Material provided =>
(** One component: its name, and where the next one starts. *)
Lemma deconcat_wp idx c rest b :
  drop (Z.to_nat idx) path = path_tail (c :: rest) slash -> 0 <= idx -> Forall comp_ok (c :: rest) ->
  length b = Z.to_nat MAX_FILENAME ->
  wp (_path_deconcatenator path L idx b) (fun r s' => s' = s /\ cstr r.2 c /\ length r.2 = Z.to_nat MAX_FILENAME /\
    (rest = [] -> r.1 = 0) /\
    (rest <> [] -> 0 < r.1 /\ drop (Z.to_nat r.1) path = path_tail rest slash)) s.
Proof.
  intros Hd Hi Hall Hb. apply Forall_cons in Hall as [(Hc1 & Hc2 & Hc3 & Hc4) Hall].
  destruct (path_tail_split c rest slash) as (sep & post & E & Hcase). rewrite E in Hd.
  assert (Hlen : length path = (Z.to_nat idx + (length c + Datatypes.S (length post)))%nat).
  { rewrite (drop_length _ _ _ Hd); [|by destruct c]. rewrite length_app. cbn. lia. }
  unfold _path_deconcatenator. apply wp_bind.
  eapply wp_mono; [eapply (deconcat_loop_wp s path L post sep c _ idx [] b); try done; try lia|].
  { apply not_elem_of_nil. } { by exists b. }
  intros r s' (-> & b' & -> & Hcb & Hlb). cbn in Hcb. apply wp_bind.
  pose proof (drop_nth _ _ _ _ _ Hd) as Hsep. pose proof (drop_more _ _ _ _ _ Hd) as Hpost.
  eapply wp_intro; [apply rd_ok; [lia|]; rewrite <- Hsep; f_equal; lia|].
  assert (Hpost' : drop (Z.to_nat (idx + Z.of_nat (length c) + 1)) path = post) by (rewrite <- Hpost; f_equal; lia).
  destruct Hcase as [(-> & -> & -> & _)|[(-> & -> & -> & _)|(-> & Hne & ->)]].
  - cbn [Z.eqb SLASH]. apply wp_bind, wp_ret, wp_ret.
    replace (idx + Z.of_nat (length c) + 1 =? L) with true by (symmetry; apply Z.eqb_eq; subst L; cbn in Hlen; lia).
    split_and!; done.
  - cbn [Z.eqb SLASH Pos.eqb]. apply wp_bind, wp_bind. eapply wp_intro; [apply (rd_ok _ _ 0); [lia|]|].
    { replace (Z.to_nat (idx + Z.of_nat (length c) + 1)) with (Z.to_nat (idx + Z.of_nat (length c) + 1) + 0)%nat by lia.
      by rewrite <- lookup_drop, Hpost'. }
    apply wp_ret, wp_ret. cbn [Z.eqb].
    replace (idx + Z.of_nat (length c) + 1 + 1 =? L) with true by (symmetry; apply Z.eqb_eq; subst L; cbn in Hlen; lia).
    split_and!; done.
  - destruct rest as [|[|x d] rest]; [done|apply Forall_cons in Hall as [(? & _) _]; done|].
    apply Forall_cons in Hall as [(_ & _ & Hd0 & _) _]. apply not_elem_of_cons in Hd0 as [Hx _].
    destruct (path_tail_split (x :: d) rest slash) as (sep' & post' & E' & _).
    cbn [Z.eqb SLASH Pos.eqb]. apply wp_bind, wp_bind. eapply wp_intro; [apply (rd_ok _ _ x); [lia|]|].
    { replace (Z.to_nat (idx + Z.of_nat (length c) + 1)) with (Z.to_nat (idx + Z.of_nat (length c) + 1) + 0)%nat by lia.
      by rewrite <- lookup_drop, Hpost', E'. }
    apply wp_ret, wp_ret. rewrite (proj2 (Z.eqb_neq x 0)) by congruence.
    replace (idx + Z.of_nat (length c) + 1 =? L) with false.
    + split_and!; try done. intros _. split; [cbn; lia|exact Hpost'].
    + symmetry. apply Z.eqb_neq. subst L. rewrite Hlen, E'. cbn. lia.
Qed.
End component.

Section walk.
Context (f : fsys) (cs nm : Z -> list Z) (path : list Z) (slash : bool).
Hypotheses (Hok : tree_ok f cs nm) (Hlen : strlen path = Some (Z.of_nat (length path) - 1)).
Let L := Z.of_nat (length path).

Exercise instructions => Since only part of the listing is wanted, copy exactly the lines from the one holding "length b = Z.to_nat MAX_FILENAME ->" to the one holding "intros Hd Hi", both included.

Finished task =>
  length b = Z.to_nat MAX_FILENAME ->
  wp (_path_deconcatenator path L idx b) (fun r s' => s' = s /\ cstr r.2 c /\ length r.2 = Z.to_nat MAX_FILENAME /\
    (rest = [] -> r.1 = 0) /\
    (rest <> [] -> 0 < r.1 /\ drop (Z.to_nat r.1) path = path_tail rest slash)) s.
Proof.
  intros Hd Hi Hall Hb. apply Forall_cons in Hall as [(Hc1 & Hc2 & Hc3 & Hc4) Hall].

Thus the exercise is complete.